- **Stored data**
(** What [binary_round_aux] returns for a mantissa [M] at exponent [E] that
    has to be shifted right by [k >= 0] bits: the shifted mantissa [q] or
    its successor, then renormalised if it reached [2^53]. *)
Lemma round_aux_shape (s : bool) (M : positive) (E : Z) :
  let d := Zpos (digits2_pos M) in
  let f := fexp prec emax (d + E) in
  let k := f - E in
  let q := Zpos M / 2 ^ k in
  0 <= k -> f <= 970 ->
  exists m1,
    q <= m1 <= q + 1 /\
    (2 * (Zpos M mod 2 ^ k) < 2 ^ k -> m1 = q) /\
    ((m1 = 0 /\ binary_round_aux prec emax s (Zpos M) E loc_Exact = S754_zero s)
     \/
     (exists m2 e2,
        binary_round_aux prec emax s (Zpos M) E loc_Exact = S754_finite s m2 e2 /\
        f <= e2 <= f + 1 /\
        Zpos m2 * 2 ^ (e2 - f) = m1 /\
        (e2 = f + 1 -> m1 = 2 ^ 53) /\
        (2 ^ 52 <= q -> Zpos (digits2_pos m2) = 53))).
Proof.
  intros d f k q Hk Hf.
  pose proof (digits_bounds M) as [Hlo Hhi]. fold d in Hlo, Hhi.
  assert (HK : 0 < 2 ^ k) by (apply Z.pow_pos_nonneg; lia).
  assert (Hfd : d + E - 53 <= f /\ - 1074 <= f)
    by (unfold f, fexp, emin, prec, emax; lia).
  assert (Hq0 : 0 <= q) by (apply Z.div_pos; lia).
  assert (Hq53 : q < 2 ^ 53).
  { unfold q. apply Z.div_lt_upper_bound; [lia|].
    apply Z.lt_le_trans with (2 ^ d); [exact Hhi|].
    rewrite <- Z.pow_add_r by lia. apply Z.pow_le_mono_r; unfold k; lia. }
  unfold binary_round_aux, shr_fexp. cbn [Zdigits2 shr_record_of_loc].
  fold d. fold f. fold k.
  pose proof (shr_round_down (Zpos M) E k ltac:(lia) Hk) as Hdown.
  destruct (shr_floor (Zpos M) E k false false) as [Hm1 He1]; [lia|lia|].
  destruct (shr {| shr_m := Zpos M; shr_r := false; shr_s := false |} E k)
    as [mrs' e'] eqn:E1.
  cbn [fst snd] in Hm1, He1, Hdown. fold q in Hm1, Hdown. subst e'.
  rewrite Hm1 in *.
  replace (E + k) with f by (unfold k; lia).
  pose proof (round_nearest_even_bounds q (loc_of_shr_record mrs')) as Hr.
  set (r1 := round_nearest_even q (loc_of_shr_record mrs')) in *.
  exists r1. split; [exact Hr|]. split; [exact Hdown|].
  destruct r1 as [|m1|m1]; [left|right|lia].
  - split; [reflexivity|].
    cbn [Zdigits2 shr_record_of_loc].
    destruct (fexp prec emax (0 + f) - f) as [|t|t] eqn:Et.
    + reflexivity.
    + exfalso. unfold fexp, emin, prec, emax in Et. lia.
    + reflexivity.
  - cbn [Zdigits2 shr_record_of_loc].
    destruct (Z_lt_le_dec (Zpos m1) (2 ^ 53)) as [Hlt|Hge].
    + pose proof (digits_bounds m1) as [Hlo1 Hhi1].
      assert (Hd1 : Zpos (digits2_pos m1) <= 53).
      { destruct (Z_lt_le_dec 53 (Zpos (digits2_pos m1))); [|lia]. exfalso.
        assert (2 ^ 53 <= 2 ^ (Zpos (digits2_pos m1) - 1))
          by (apply Z.pow_le_mono_r; lia). lia. }
      assert (Hk1 : fexp prec emax (Zpos (digits2_pos m1) + f) - f <= 0)
        by (unfold fexp, emin, prec, emax; lia).
      assert (Hshr : shr {| shr_m := Zpos m1; shr_r := false; shr_s := false |} f
                       (fexp prec emax (Zpos (digits2_pos m1) + f) - f)
                     = ({| shr_m := Zpos m1; shr_r := false; shr_s := false |}, f)).
      { destruct (fexp prec emax (Zpos (digits2_pos m1) + f) - f); try reflexivity.
        lia. }
      rewrite Hshr. cbn [shr_m].
      replace (f <=? emax - prec) with true
        by (symmetry; apply Z.leb_le; unfold emax, prec; lia).
      exists m1, f. split; [reflexivity|]. split; [lia|].
      split; [rewrite Z.sub_diag; simpl; lia|].
      split; [lia|].
      intros Hq52. apply digits_unique. lia.
    + assert (H53 : Zpos m1 = 2 ^ 52 * 2 ^ 1) by lia.
      assert (Hd1 : Zpos (digits2_pos m1) = 54) by (apply digits_unique; lia).
      rewrite Hd1.
      replace (fexp prec emax (54 + f) - f) with 1
        by (unfold fexp, emin, prec, emax; lia).
      rewrite H53, shr_exact by lia.
      cbn [shr_m]. change (2 ^ 52) with (Zpos (2 ^ 52)%positive). cbv iota.
      replace (f + 1 <=? emax - prec) with true
        by (symmetry; apply Z.leb_le; unfold emax, prec; lia).
      exists (2 ^ 52)%positive, (f + 1). split; [reflexivity|]. split; [lia|].
      split; [replace (f + 1 - f) with 1 by lia; reflexivity|].
      split; [intros _; lia|intros _; reflexivity].
Qed.

Lemma floor_nonneg (m : positive) (e : Z) :
  e <= 0 -> (e = 0 -> Zpos (digits2_pos m) = 53) ->
  exists Q,
    floor (S754_finite false m e) = ofZ Q /\
    0 <= Q /\ Q * 2 ^ (- e) <= Zpos m.
Proof.
  intros He Hd. destruct (Z.eq_dec e 0) as [->|Hne].
  - apply floor_normal_nonneg; [auto|lia].
  - cbn [floor]. destruct (Z.leb_spec 0 e) as [H0|H0]; [lia|].
    assert (HP : 0 < 2 ^ (- e)) by (apply Z.pow_pos_nonneg; lia).
    exists (Z.shiftr (Zpos m) (- e)). split; [reflexivity|].
    rewrite Z.shiftr_div_pow2 by lia. split.
    + apply Z.div_pos; lia.
    + rewrite Z.mul_comm. apply Z.mul_div_le. lia.
Qed.

Lemma one_eq : one = S754_finite false 4503599627370496 (- 52).
Proof. reflexivity. Qed.

Lemma unit_fraction_bounds (m : positive) (e : Z) :
  is_unit_fraction (S754_finite false m e) = true ->
  Zpos m < 2 ^ 53 /\ Zpos m < 2 ^ (- e).
Proof.
  cbn [is_unit_fraction]. intros H.
  apply andb_true_iff in H. destruct H as [Hb Hlt].
  unfold bounded, canonical_mantissa in Hb.
  apply andb_true_iff in Hb. destruct Hb as [Hc _].
  apply Z.eqb_eq in Hc.
  pose proof (digits_bounds m) as [Hlo Hhi].
  assert (Hd : Zpos (digits2_pos m) <= 53)
    by (unfold fexp, emin, prec, emax in Hc; lia).
  assert (Hm : Zpos m < 2 ^ 53).
  { apply Z.lt_le_trans with (2 ^ Zpos (digits2_pos m)); [exact Hhi|].
    apply Z.pow_le_mono_r; lia. }
  split; [exact Hm|].
  rewrite one_eq in Hlt. unfold ltb, SFltb in Hlt. cbn [SFcompare] in Hlt.
  destruct (Z.compare_spec e (- 52)) as [He|He|He]; [| |discriminate].
  - subst e. change (- - 52) with 52.
    rewrite Pos.compare_cont_spec in Hlt. cbn [Pos.switch_Eq] in Hlt.
    destruct (Pos.compare_spec m 4503599627370496) as [Hc'|Hc'|Hc'];
      try discriminate.
    change (2 ^ 52) with (Zpos 4503599627370496).
    apply Pos2Z.pos_lt_pos. exact Hc'.
  - apply Z.lt_le_trans with (2 ^ 53); [exact Hm|].
    apply Z.pow_le_mono_r; lia.
Qed.

End Rounding.

Module UnitFraction.
Import Num NumSpec NumFacts Rounding.

Lemma mul_ge_self (a c : Z) : 0 <= a -> 1 <= c -> a <= a * c.
Proof. intros Ha Hc. rewrite <- (Z.mul_1_r a) at 1. apply Z.mul_le_mono_nonneg_l; lia. Qed.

- **Exercise goal**
What you give back must be the stretch above, starting at the line with "assert (Hfd : d" and ending at the line with "apply Z.div_lt_upper_bound; [lia|].", copied exactly.

- **Response area**
  assert (Hfd : d + E - 53 <= f /\ - 1074 <= f)
    by (unfold f, fexp, emin, prec, emax; lia).
  assert (Hq0 : 0 <= q) by (apply Z.div_pos; lia).
  assert (Hq53 : q < 2 ^ 53).
  { unfold q. apply Z.div_lt_upper_bound; [lia|].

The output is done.